___ Exercise material
(** One pass through the body of the [while] loop once the three
    messages are there (lines 155-255).  [lookup] is what
    [rospy.get_param] finds for the drive-side parameter at this pass. *)
Definition control_cycle (env : Env) (g : Vector3ArrayStamped)
    (j : JointState) (i : Imu) (lookup : option param_value) : M unit :=
  let q_imu := orientation i in
  let x_o_R_q := deyaw q_imu in
  g0 <- try_ IndexError (nth_error (vec g) 0) ;;
  let x_a_R_dq := trAndOri2dq (0, 0, v3z g0) x_o_R_q in
  r <- control_modes env j x_o_R_q x_a_R_dq ;;
  let '(u_Pi_v, e_o_R_q) := r in
  side <- try_ KeyError lookup ;;
  modify (set_drive_side side) ;;
  publish (CmdVelFlipperSpace
             (map (fun u_Pi => mkVector3 0 0 (nth 0 u_Pi 0)) u_Pi_v)) ;;
  publish (DqPoseCurr (dq2DualQuaternionStampedMsg x_a_R_dq)) ;;
  s <- get ;;
  publish (DqSetPoint (dq2DualQuaternionStampedMsg (x_sp_dq s))) ;;
  (if is_orientation_mode s then
     e <- try_ UnboundLocalError e_o_R_q ;;
     let aux := Quat.components e in
     modify (set_e_a_R_dq
               (DQ8 (nth 0 aux 0) (nth 1 aux 0) (nth 2 aux 0) (nth 3 aux 0)
                    0 0 0 0))
   else ret tt) ;;
  s1 <- get ;;
  e_a <- try_ UnboundLocalError (e_a_R_dq s1) ;;
  publish (DqError (dq2DualQuaternionStampedMsg e_a)) ;;
  publish (DqSP (dq2DualQuaternionStampedMsg (kp_a_dq s1))).
(** * Fetch-with-fallback of Treasury securities data

    A shallow embedding of [fetch_treasury_securities.py]: the two fetchers,
    the assembler that falls back from the first to the second, and the
    top-level driver that writes the CSV file.

    The script is effectful (console, network, file system) and fallible
    (exceptions), so it is embedded in a state-and-exception monad.  What the
    script delegates to the Python runtime and to the [requests] and [pandas]
    libraries is either written out (dictionary lookup, the [in] operator,
    the shape of the table built from a list of dictionaries, the CSV row
    writer) or kept as a field of the [runtime] record, over which every
    statement is universally quantified: so it is for what depends on the
    version of a library or of the interpreter.

    Taken for granted: [print] and the writing of the file do not raise, the
    line end is the one of a POSIX system, and no signal interrupts the run
    (every exception met is an instance of [Exception]). *)

From Stdlib Require Import ZArith String Ascii List DecimalString.
From stdpp Require Import base decidable option list strings gmap.

#[local] Set Warnings "-register-all".

Open Scope string_scope.
Open Scope Z_scope.
Open Scope list_scope.

(** ** Python values *)

Module Py.
(** * Folder synchronization: a shallow embedding of [synchronization.py]

    The program mirrors a source directory tree into a replica directory
    tree.  This development embeds its functions ([get_dir_content],
    [calculate_hash], [same_files], [log], [synchronize_file],
    [synchronize_dir], [src_to_rep], [rep_to_src], [synchronize])
    together with the operating-system primitives they call, and states
    the properties of the specification over that embedding.

    The source tree and the replica tree are two disjoint trees.  The
    program only reads the source, so a source path is represented by
    the node it denotes; the replica is the mutable state, addressed by
    paths relative to its root.  A function returns its result with the
    state it leaves, or the exception it raises with the state reached.

    For the statement that no exception is caught, the same functions
    are embedded once more ([same_files_env], [synchronize_file_env],
    ..., [synchronize_env]) in an environment that can fail any call of
    a primitive at any time; where the environment lets every call
    through, the two embeddings end alike ([synchronize_env_agrees]). *)

From Stdlib Require Import List Strings.String Strings.Ascii Strings.Byte NArith Arith Lia Bool.
Import ListNotations.
Local Open Scope string_scope.
Local Open Scope list_scope.
Set Warnings "-register-all".

(** ** [hashlib.md5]

    The digest the program compares is MD5 (RFC 1321): 32-bit words are
    kept in [N] with the wrap-around written out. *)

Module MD5.
Local Open Scope N_scope.

Definition mask32 : N := 4294967295.
Definition add32 (x y : N) : N := (x + y) mod 4294967296.
Definition not32 (x : N) : N := N.lxor (N.land x mask32) mask32.
Definition rotl32 (x s : N) : N :=
  N.lor (N.land (N.shiftl x s) mask32) (N.shiftr (N.land x mask32) (32 - s)).

Definition K : list N :=
  [ 3614090360; 3905402710; 606105819; 3250441966;
    4118548399; 1200080426; 2821735955; 4249261313;
    1770035416; 2336552879; 4294925233; 2304563134;
    1804603682; 4254626195; 2792965006; 1236535329;
    4129170786; 3225465664; 643717713; 3921069994;
    3593408605; 38016083; 3634488961; 3889429448;
    568446438; 3275163606; 4107603335; 1163531501;
    2850285829; 4243563512; 1735328473; 2368359562;
    4294588738; 2272392833; 1839030562; 4259657740;
    2763975236; 1272893353; 4139469664; 3200236656;
    681279174; 3936430074; 3572445317; 76029189;
    3654602809; 3873151461; 530742520; 3299628645;
    4096336452; 1126891415; 2878612391; 4237533241;
    1700485571; 2399980690; 4293915773; 2240044497;
    1873313359; 4264355552; 2734768916; 1309151649;
    4149444226; 3174756917; 718787259; 3951481745 ].

Definition S : list N :=
  [ 7; 12; 17; 22; 7; 12; 17; 22; 7; 12; 17; 22; 7; 12; 17; 22;
    5; 9; 14; 20; 5; 9; 14; 20; 5; 9; 14; 20; 5; 9; 14; 20;
    4; 11; 16; 23; 4; 11; 16; 23; 4; 11; 16; 23; 4; 11; 16; 23;
    6; 10; 15; 21; 6; 10; 15; 21; 6; 10; 15; 21; 6; 10; 15; 21 ].

(** Four chaining words [A, B, C, D]. *)
Record words := Words { wa : N; wb : N; wc : N; wd : N }.

Definition init : words := Words 1732584193 4023233417 2562383102 271733878.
______
What is being asked — From the records above, repeat exactly the lines from the one with "(** * Fetch-with-fallback" through the one with "program only reads", both included.

Written answer —
(** * Fetch-with-fallback of Treasury securities data

    A shallow embedding of [fetch_treasury_securities.py]: the two fetchers,
    the assembler that falls back from the first to the second, and the
    top-level driver that writes the CSV file.

    The script is effectful (console, network, file system) and fallible
    (exceptions), so it is embedded in a state-and-exception monad.  What the
    script delegates to the Python runtime and to the [requests] and [pandas]
    libraries is either written out (dictionary lookup, the [in] operator,
    the shape of the table built from a list of dictionaries, the CSV row
    writer) or kept as a field of the [runtime] record, over which every
    statement is universally quantified: so it is for what depends on the
    version of a library or of the interpreter.

    Taken for granted: [print] and the writing of the file do not raise, the
    line end is the one of a POSIX system, and no signal interrupts the run
    (every exception met is an instance of [Exception]). *)

From Stdlib Require Import ZArith String Ascii List DecimalString.
From stdpp Require Import base decidable option list strings gmap.

#[local] Set Warnings "-register-all".

Open Scope string_scope.
Open Scope Z_scope.
Open Scope list_scope.

(** ** Python values *)

Module Py.
(** * Folder synchronization: a shallow embedding of [synchronization.py]

    The program mirrors a source directory tree into a replica directory
    tree.  This development embeds its functions ([get_dir_content],
    [calculate_hash], [same_files], [log], [synchronize_file],
    [synchronize_dir], [src_to_rep], [rep_to_src], [synchronize])
    together with the operating-system primitives they call, and states
    the properties of the specification over that embedding.

    The source tree and the replica tree are two disjoint trees.  The
    program only reads the source, so a source path is represented by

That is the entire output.